:: What the task asks ::
Only the lines from the one containing "rewrite (read_slice_at _" through the end of the entries should be repeated, exactly as they appear, first and last included.

:: Exercise data ::
(** The header of consistent instructions. *)
Lemma compiled_header {E} ixs payer h m i k :
  let all := all_metas ixs payer in
  (length all <= 255)%nat -> consistent all ->
  Message_new_with_blockhash (E := E) ixs payer h = Ok m -> account_keys m !! i = Some k ->
  (is_signer_index m i = true <-> exists x, x ∈ all /\ pubkey x = k /\ meta_is_signer x = true) /\
  (is_writable_position m i = true <->
     exists x, x ∈ all /\ pubkey x = k /\ meta_is_writable x = true).
Proof.
  intros all Hlen Hc H Hk. unfold Message_new_with_blockhash in H. inv_ok.
  destruct (get_keys_classes ixs payer Hlen Hc) as (u1 & u2 & u3 & u4 & Eg & Hl & Hcls & Hu).
  unfold is_signer_index, is_writable_position. fold all in Hu.
  cbn [header num_required_signatures num_readonly_signed_accounts num_readonly_unsigned_accounts
       account_keys] in *. rewrite Eg in *.
  cbn [signed_keys unsigned_keys ik_num_readonly_signed_accounts ik_num_readonly_unsigned_accounts] in *.
  rewrite <- fmap_app, <- app_assoc in *. apply list_lookup_fmap_Some in Hk as (y & -> & Hy).
  destruct (Hcls _ _ Hy) as [Hs Hw]. destruct (Hu y) as [Hin Hmax]; [by eapply list_elem_of_lookup_2|].
  pose proof (lookup_lt_Some _ _ _ Hy) as Hi. rewrite !length_fmap, !length_app in *.
  unfold wrapping_sub. unfold len, u8_max, u64_max in *. rewrite !wrap_small by lia.
  rewrite orb_true_iff, andb_true_iff, !Z.ltb_lt, Z.leb_le. split; split.
  - intros ?. exists y. split_and!; [done..|]. apply Hs. lia.
  - intros (x' & Hx & Hkx & Hsx). cut (meta_is_signer y = true); [rewrite Hs; lia|].
    by apply (Hmax x').
  - intros ?. exists y. split_and!; [done..|]. apply Hw. lia.
  - intros (x' & Hx & Hkx & Hsx). cut (meta_is_writable y = true); [rewrite Hw; lia|].
    by apply (Hmax x').
Qed.

(** Compiling at most 255 metas always succeeds: the table names every
    address once and the compiled instructions refer to what the
    instructions named. If no address is promoted, a position signs, or is
    writable by the header, exactly if some meta of its address asks for
    it. *)
Theorem compiled_privileges {E} ixs payer h :
  let all := all_metas ixs payer in
  (length all <= 255)%nat ->
  exists m, Message_new_with_blockhash (E := E) ixs payer h = Ok m /\
  NoDup (account_keys m) /\ Forall2 (resolves m) ixs (instructions m) /\
  (consistent all -> forall i k, account_keys m !! i = Some k ->
    (is_signer_index m i = true <-> exists x, x ∈ all /\ pubkey x = k /\ meta_is_signer x = true) /\
    (is_writable_position m i = true <->
       exists x, x ∈ all /\ pubkey x = k /\ meta_is_writable x = true)).
Proof.
  intros all Hlen. subst all. destruct (get_keys_table ixs payer) as (Hnd & Hk & Hl & _).
  destruct (compile_instructions_resolves (E := E) ixs payer _ Hk ltac:(lia) ixs) as (cis & Ec & Hcis);
    [done|].
  assert (exists m, Message_new_with_blockhash (E := E) ixs payer h = Ok m /\
    NoDup (account_keys m) /\ Forall2 (resolves m) ixs (instructions m)) as (m & Em & ? & ?).
  { unfold Message_new_with_blockhash. rewrite Ec. cbn [mbind result_bind]. by eexists. }
  exists m. split_and!; [done..|]. intros Hc i k Hi. by eapply compiled_header.
Qed.
End Compiled.

(** ** Reading the instructions sysvar back *)
Section Sysvar.
Implicit Types (d b r : list Z) (cur n : nat).

(** [r] is what [d] holds from position [cur] on. *)
Definition rest_at d cur r : Prop := exists d0, d = d0 ++ r /\ cur = length d0.

Lemma rest_at_app d cur b r : rest_at d cur (b ++ r) -> rest_at d (cur + length b) r.
Proof. intros (d0 & -> & ->). exists (d0 ++ b). by rewrite app_assoc, length_app. Qed.

Lemma read_slice_at d cur b r :
  rest_at d cur (b ++ r) -> read_slice cur d (length b) = Ok (b, (cur + length b)%nat).
Proof.
  intros (d0 & -> & ->). unfold read_slice, fail_if. rewrite !length_app.
  rewrite (proj2 (Nat.ltb_ge _ _)) by lia. cbn [mbind result_bind].
  by rewrite drop_app_length, take_app_length.
Qed.

Lemma read_u16_at d cur z r :
  0 <= z <= u16_max -> rest_at d cur (u16_bytes z ++ r) ->
  read_u16 cur d = Ok (z, (cur + 2)%nat) /\ rest_at d (cur + 2) r.
Proof.
  intros Hz Hr. unfold read_u16.
  assert (length (u16_bytes z) = 2%nat) as Hlen by apply length_to_le_bytes. rewrite <- Hlen.
  rewrite (read_slice_at _ _ _ _ Hr). split; [|by apply rest_at_app].
  cbn [mbind result_bind]. unfold u16_bytes. rewrite wrap_small by done.
  rewrite from_to_le_bytes; [done|]. unfold u16_max in Hz. cbn. lia.
Qed.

:: Exercise response ::
  rewrite (read_slice_at _ _ _ _ Hr). split; [|by apply rest_at_app].
  cbn [mbind result_bind]. unfold u16_bytes. rewrite wrap_small by done.
  rewrite from_to_le_bytes; [done|]. unfold u16_max in Hz. cbn. lia.
Qed.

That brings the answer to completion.